Dataset START

Definition set_neighbors_contact_hosts (v : dict Q) (n : Neighbors) : Neighbors :=
  {| neighbors_hosts := neighbors_hosts n; neighbors_vectors :=
     neighbors_vectors n; total_migration_rate_hosts :=
     total_migration_rate_hosts n; total_migration_rate_vectors :=
     total_migration_rate_vectors n; neighbors_contact_hosts := v;
     neighbors_contact_vectors := neighbors_contact_vectors n;
     total_population_contact_rate_host_host :=
     total_population_contact_rate_host_host n;
     total_population_contact_rate_host_vector :=
     total_population_contact_rate_host_vector n;
     total_population_contact_rate_vector_host :=
     total_population_contact_rate_vector_host n |}.

Definition set_neighbors_contact_vectors (v : dict Q) (n : Neighbors) : Neighbors :=
  {| neighbors_hosts := neighbors_hosts n; neighbors_vectors :=
     neighbors_vectors n; total_migration_rate_hosts :=
     total_migration_rate_hosts n; total_migration_rate_vectors :=
     total_migration_rate_vectors n; neighbors_contact_hosts :=
     neighbors_contact_hosts n; neighbors_contact_vectors := v;
     total_population_contact_rate_host_host :=
     total_population_contact_rate_host_host n;
     total_population_contact_rate_host_vector :=
     total_population_contact_rate_host_vector n;
     total_population_contact_rate_vector_host :=
     total_population_contact_rate_vector_host n |}.

Definition set_links (v : Neighbors) (p : Population) : Population :=
  {| id := id p; num_loci := num_loci p; possible_alleles :=
     possible_alleles p; coefficients_hosts := coefficients_hosts p;
     coefficients_vectors := coefficients_vectors p; hosts := hosts p;
     vectors := vectors p; infected_hosts := infected_hosts p; healthy_hosts
     := healthy_hosts p; infected_vectors := infected_vectors p; dead_hosts
     := dead_hosts p; dead_vectors := dead_vectors p; links := v; next_obj
     := next_obj p |}.

Definition setHostMigrationNeighbor (neighbor : string) (rate : Q)
  : M Population unit :=
  p <- get ;;
  (match dict_get neighbor (neighbors_hosts (links p)) with
   | Some old =>
       modify (fun p =>
         set_links
           (set_total_migration_rate_hosts
              (total_migration_rate_hosts (links p) - old) (links p)) p)
   | None => ret tt
   end) ;;;
  modify (fun p =>
    set_links
      (set_neighbors_hosts
         (dict_set neighbor rate (neighbors_hosts (links p))) (links p))
      p) ;;;
  modify (fun p =>
    set_links
      (set_total_migration_rate_hosts
         (total_migration_rate_hosts (links p) + rate) (links p)) p).

Definition setVectorMigrationNeighbor (neighbor : string) (rate : Q)
  : M Population unit :=
  p <- get ;;
  (match dict_get neighbor (neighbors_vectors (links p)) with
   | Some old =>
       modify (fun p =>
         set_links
           (set_total_migration_rate_vectors
              (total_migration_rate_vectors (links p) - old) (links p)) p)
   | None => ret tt
   end) ;;;
  modify (fun p =>
    set_links
      (set_neighbors_vectors
         (dict_set neighbor rate (neighbors_vectors (links p))) (links p))
      p) ;;;
  modify (fun p =>
    set_links
      (set_total_migration_rate_vectors
         (total_migration_rate_vectors (links p) + rate) (links p)) p).

Definition setHostPopulationContactNeighbor (neighbor : string) (rate : Q)
  : M Population unit :=
  modify (fun p =>
    set_links
      (set_neighbors_contact_hosts
         (dict_set neighbor rate (neighbors_contact_hosts (links p)))
         (links p)) p).

Definition setVectorPopulationContactNeighbor (neighbor : string)
  (rate : Q) : M Population unit :=
  modify (fun p =>
    set_links
      (set_neighbors_contact_vectors
         (dict_set neighbor rate (neighbors_contact_vectors (links p)))
         (links p)) p).

(** The values of a dictionary, in its order. *)
Definition values {V : Type} (d : dict V) : list V := map snd d.

(** A Python number: an [int] or a [float]. *)
Inductive number : Type :=
| py_int (z : Z)
| py_float (q : Q).

(** [int(q)] of a float: truncation towards zero. *)
Definition int_of_float (q : Q) : Z :=
  if Qle_bool 0 q then Qfloor q else Qceiling q.

(** [np.random.choice(a, size, replace=False)] for an [int] size that may
    be negative: a negative size raises ValueError. *)
Definition np_random_choice_int {R : Random} {S : Type} (a : list nat)
  (size : Z) : M S (list nat) :=
  if (size <? 0)%Z then raise ValueError
  else np_random_choice a (Z.to_nat size).

Section Groups.

Context {R : Random}.

(** The second half of [newHostGroup] and of [newVectorGroup]: the number
    of individuals asked for, and the sample of the possible ones. With a
    [float] of at least 1 that the pool can satisfy, the sample size given
    to numpy is a [float]: TypeError. *)
Definition sample_group {S : Type} (count : number) (possible : list nat)
  : M S (list nat) :=
  match count with
  | py_int z =>
      let num :=
        if (z <? 0)%Z then length possible
        else if (z <? 1)%Z then Z.to_nat (z * Z.of_nat (length possible))
        else Z.to_nat z in
      if num <=? length possible then np_random_choice possible num
      else raise ValueError
  | py_float q =>
      if Qltb q 0 then np_random_choice possible (length possible)
      else if Qltb q 1 then
        let num :=
          Z.to_nat
            (int_of_float (q * inject_Z (Z.of_nat (length possible)))) in
        if num <=? length possible then np_random_choice possible num
        else raise ValueError
      else if Qle_bool q (inject_Z (Z.of_nat (length possible)))
      then raise TypeError
      else raise ValueError
  end.

Definition newHostGroup (hosts_arg : number) (type : string)
  : M Population (list nat) :=
  p <- get ;;
  possible_hosts <-
    (if String.eqb type "healthy" then ret (healthy_hosts p)
     else if String.eqb type "infected" then ret (infected_hosts p)
     else if String.eqb type "any" then ret (map obj (hosts p))
     else raise ValueError) ;;
  sample_group hosts_arg possible_hosts.
(** * AndroidOrrery: the ephemeris scripts, embedded and verified

    Shallow embedding of the Python scripts under [scripts/]:

    - [convertEphemeris.py]        (module [Codec]): CSV rows to the binary
      ephemeris file, one little-endian IEEE-754 double per column;
    - [verifyEphemerisSplit.py]    (module [Verify]): the tolerant CSV loader
      and the bracketing search with wrap-aware interpolation;
    - [compare_with_horizons.py]   (modules [Compare], [CompareRest]):
      [angle_diff] and [compare_value];
    - [generatePlanetsEphemeris.py] (module [Generate]): parsing of the
      per-body tables and their merge into one wide CSV;
    - [cities.py]                  (module [Cities]): the city list.

    Numbers.  A Python float that is only stored or copied (the codec) is
    modelled by its binary64 fields, so that equality is equality of bit
    patterns.  A finite double held in a table is given by the rational
    it denotes, and comparisons of such values are comparisons of
    rationals.  What the scripts compute from them in floating point (the
    interpolator, [angle_diff]) is computed in module [PyFloat]: every
    operation delivers the exact result rounded to the nearest double,
    ties to even, with overflow to an infinity and NaN as in IEEE 754.  *)

From Stdlib Require Import Strings.String Strings.Ascii Strings.Byte.
From Stdlib Require Import ZArith QArith Qround Qabs Qpower Qreduction.
From Stdlib Require Import Bool Lia Lqa Arith List.
From Stdlib Require Import Sorting.Sorted.
Import ListNotations.

Close Scope Q_scope.

(* ================================================================== *)
(** ** Python outcomes *)
(* ================================================================== *)

Module Py.

Inductive exn : Type :=
| IndexError
| ZeroDivisionError
| StopIteration
| ValueError.

(** A call returns, raises, or (in the model only) exhausts the fuel of
    a loop. *)
Inductive outcome (A : Type) : Type :=
| Return (a : A)
| Raise (e : exn)
| OutOfFuel.

Arguments Return {A} a.
Arguments Raise {A} e.
Arguments OutOfFuel {A}.

Definition bind {A B : Type} (m : outcome A) (k : A -> outcome B) : outcome B :=
  match m with
  | Return a => k a
  | Raise e => Raise e
  | OutOfFuel => OutOfFuel
  end.

(** [l[i]] for a non-negative [i]. *)
Definition index {A : Type} (l : list A) (i : nat) : outcome A :=
  match nth_error l i with
  | Some a => Return a
  | None => Raise IndexError
  end.

End Py.

Notation "x <- m ;; k" := (Py.bind m (fun x => k))
  (at level 61, m at next level, right associativity).

(* ================================================================== *)
(** ** Python floats *)
(* ================================================================== *)

Module PyFloat.
Import Py.
Local Open Scope Q_scope.

(** A binary64 value that is computed with: a finite double, given by
    the rational it denotes, an infinity, or NaN.  (The two zeros are
    one value here: they compare equal, and no operation below tells
    them apart.) *)
Inductive pyfloat : Type :=
| Finite (q : Q)
| PInf
| NInf
| NaN.

Definition pow2 (k : Z) : Q := 2 ^ k.

(** [floor (log2 x)] for a positive [x]. *)
Definition ilog2 (x : Q) : Z :=
  let k := (Z.log2 (Qnum x) - Z.log2 (Zpos (Qden x)))%Z in
  if Qle_bool (pow2 k) x then k else (k - 1)%Z.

Dataset END

**Task requirements**:
Lines holding "infinity": count them across the data and reply with the number alone.

**Solved problem**:
2